Richard had not been trained to handle such “onslaughts.” He cannot handle or begin to understand Meg’s enacted behavior. He cannot feel Meg’s intent to torture and rage at him. He fails to understand Meg’s behavior is a smokescreen for her unfelt fears, terrors, and other early developmental issues. Perhaps he has not been a parent? Perhaps he wasn’t at one time permitted to be a young child? Perhaps he has not been trained with a “‘good enough’ personal therapy?” Richard’s defenses do not work and without an emotional awareness of his own vulnerabilities. Therefore, he fails in his heart to understand Meg. According to Richard, he is only “trying to help.” Meg doesn’t care – much like an infant who wants unconditional soothing, love, and attention.

I worked with Meg for two sessions and before inviting Richard to call me. Meg has been hurt and is very angry with Richard for not tolerating her demands. Meg can’t let up. Richard shares with me his desire to have Meg “cooperate.” He tells me he cannot “tolerate” this kind of behavior – rage, silences, and “neediness.” He’s right: he can’t. He doesn’t understand. He can’t feel it within himself. He tells me he has tried all sorts of “therapeutic adjustments.” He’s shifted his focus, he’s offered stress-reduction exercises, and now he thinks that Meg may not be “treatable.” He has colluded with Meg’s attempted destruction of Richard – of the “onslaught,” and of the “therapy.” Even though Richard might intellectually see how Meg wants his undivided attention and is testing him to not throw her out, he fails to grasp the emotional depth of Meg’s unfulfilled needs. He tells me he may not be able to work with Meg. Meg almost gets her wish – to get thrown out of a third therapy!

With Meg’s permission, I talked with Richard about my observations and try to help him shift his reflective space. In doing so, I hoped that he might begin to understand emotionally the dynamics of this stalemate.

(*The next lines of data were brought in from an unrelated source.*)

(* ===== verification/SigTable.v ===== *)
(** * The tables of spectrum records

    The uses of [MAKEDSET] at the end of sigApp/src/fftcalc.cpp, as in [DevTable], and their
    functions as the calls [Calculator.step] allows for: what [published_consistent] says
    holds of whatever EPICS base does through these tables. *)

From Stdlib Require Import Floats.SpecFloat.
From S2P Require Import Prelude Block PscBase Ieee DevCommon DevTable SigPsd SigCalc.

Module SigTable.
Import Calculator.

Section tables.
Context `{EpicsRecord}.

(** What a new [Calc] leaves uninitialized. *)
Variable junk : Psd.window_t * spec_float * Psd.window_t.

Abbreviation sig R := (dset Calc R string scan_list).

Definition init_inp {R} : link_init (M (dev R) dev_status) := λ _ link _, init_record_inp junk link.
Definition init_out {R} : link_init (M (dev R) dev_status) := λ _ link _, init_record_out junk link.
Definition init_out2 {R} : link_init (M (dev R) dev_status) := λ _ link _, init_record_out2 junk link.

(** [get_iointr_value], [get_iointr_fscale] *)
Definition iointr_value {R} : M (dev R) (dev_status * option scan_list) :=
  gets (λ s, let '(st, l) := get_iointr_value s in (Status st, l)).
Definition iointr_fscale {R} : M (dev R) (dev_status * option scan_list) :=
  gets (λ s, let '(st, l) := get_iointr_fscale s in (Status st, l)).

Definition devMBBOFFTsetwin : sig mbbo := MAKEDSET init_out None set_windtype.
Definition devLOFFTnfft : sig longout := MAKEDSET init_out None set_nfft.
Definition devLOFFTstart : sig longout := MAKEDSET init_out None set_start.
Definition devLOFFTwidth : sig longout := MAKEDSET init_out None set_width.
Definition devAOFFTFSamp : sig arec := MAKEDSET init_out2 None set_fsamp.
Definition devAOFFTScale : sig arec := MAKEDSET init_out2 None set_scale.
Definition devAIFFTTotPwrTime : sig arec := MAKEDSET init_inp (Some iointr_value) get_totalptime.
Definition devAIFFTTotPwrFreq : sig arec := MAKEDSET init_inp (Some iointr_value) get_totalpfreq.
Definition devAIFFTLasttime : sig arec := MAKEDSET init_inp (Some iointr_value) get_lasttime.

(** The input: its link has a type, and what it gives and when; a record the database does
    not know has no tags. *)
Definition devWFFFTInput (inp : link_type) (ftvl_double : bool) (dbGetLink : Z → option (list spec_float))
    (stamp : option epicsTime) (now : epicsTime) (tags : string → option string) : sig wfrec :=
  MAKEDSET (λ _ _ info, init_wf_in junk inp ftvl_double (default (λ _, None) info)) None
    (set_wf_input dbGetLink stamp now tags).

(** The spectrum and its integral; [elapsed] is what the timer says. *)
Definition devWFFFTOutput (elapsed : spec_float) : sig wfrec :=
  MAKEDSET init_inp (Some iointr_value) (get_wf_output elapsed).
Definition devWFFFTOutputInt (elapsed : spec_float) : sig wfrec :=
  MAKEDSET init_inp (Some iointr_value) (get_wf_outputint elapsed).
Definition devWFFFTFScale : sig wfrec := MAKEDSET init_inp (Some iointr_fscale) get_wf_fscale.
Definition devWFFFTFWindow : sig wfrec := MAKEDSET init_inp (Some iointr_fscale) get_wf_window.
End tables.

(** ** Calls through the tables *)

Section calls.
Context `{Psd.Fftw} `{EpicsRecord}.

(** Records of a table are initialized and processed by calls, and asking for a scan list
    changes nothing. *)
Record calls_only {R} (d : dset Calc R string scan_list) : Prop := {
  co_init inst_io link info : is_call R (init_record d inst_io link info);
  co_process : is_call R (readwrite d);
  co_scan f s : get_iointr_info d = Some f → ∃ r, f s = (Ret r, s);
}.

Ltac by_table := split; [intros; constructor|constructor|intros f s [= <-]; by eexists].

Lemma setting_tables junk :
  calls_only (devMBBOFFTsetwin junk) ∧ calls_only (devLOFFTnfft junk) ∧ calls_only (devLOFFTstart junk) ∧
  calls_only (devLOFFTwidth junk) ∧ calls_only (devAOFFTFSamp junk) ∧ calls_only (devAOFFTScale junk).
Proof. split_and!; by_table. Qed.

Lemma reading_tables junk elapsed :
  calls_only (devAIFFTTotPwrTime junk) ∧ calls_only (devAIFFTTotPwrFreq junk) ∧
  calls_only (devAIFFTLasttime junk) ∧ calls_only (devWFFFTOutput junk elapsed) ∧
  calls_only (devWFFFTOutputInt junk elapsed) ∧ calls_only (devWFFFTFScale junk) ∧
  calls_only (devWFFFTFWindow junk).
Proof. split_and!; by_table. Qed.

Lemma input_table junk inp d get stamp now tags :
  calls_only (devWFFFTInput junk inp d get stamp now tags).
Proof. by_table. Qed.
End calls.
End SigTable.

Having intervened, I began working with Meg. I soothe her in my style and listen to her tantrums, highly empathically. I stay with her, all of her fire and brimstone. I can be with her as I can emotionally be with myself. I understand terror and vulnerability from inside of myself.

Meg gets a little relief. We set some timetables and, eventually, Meg is forced to exit her treatment with Richard. Why? I learn that Richard is ending therapy with Meg and in fact told her he “could no longer work with her.” He doesn’t want Meg as a patient. I continue to work with Meg until she finds a suitable and “strong” enough, adequately trained and experienced therapist, one who also has “good enough” self-awareness of his or her own personal vulnerability – one who can help her.

Why didn’t I continue to work with Meg? I would have wanted to. However, I am emotionally “separate enough” to have my patients and children leave. I helped Meg begin to trust. I tolerated her rage and hostility. I listened to her with empathy. I interpreted only what she was ready to emotionally hear. Meg and I live and work in different states and Meg wanted to “face her therapist” in person. She wanted to be in the same room with a “strong and experienced enough – personally and professionally – therapist” and challenge herself.

The above is extreme. Oftentimes I help a patient return to a therapist. Sometimes, he or she can understand his or her part in the stalemate – but sometimes not. In some instances, it will be clearly the latter. In addition to becoming an ally to the “patient,” I attempt – where feasible – to become an ally to the “therapist.” In this way the therapist may accept a different reflective space and understand the dynamics of the stalemate. This may or may not be possible. Optimally, my empathic link to each can create a bridge, one which will enable the therapy to continue such that the patient’s experience of betrayal, envy, abandonment, or rage, can be integrated into the therapeutic relationship.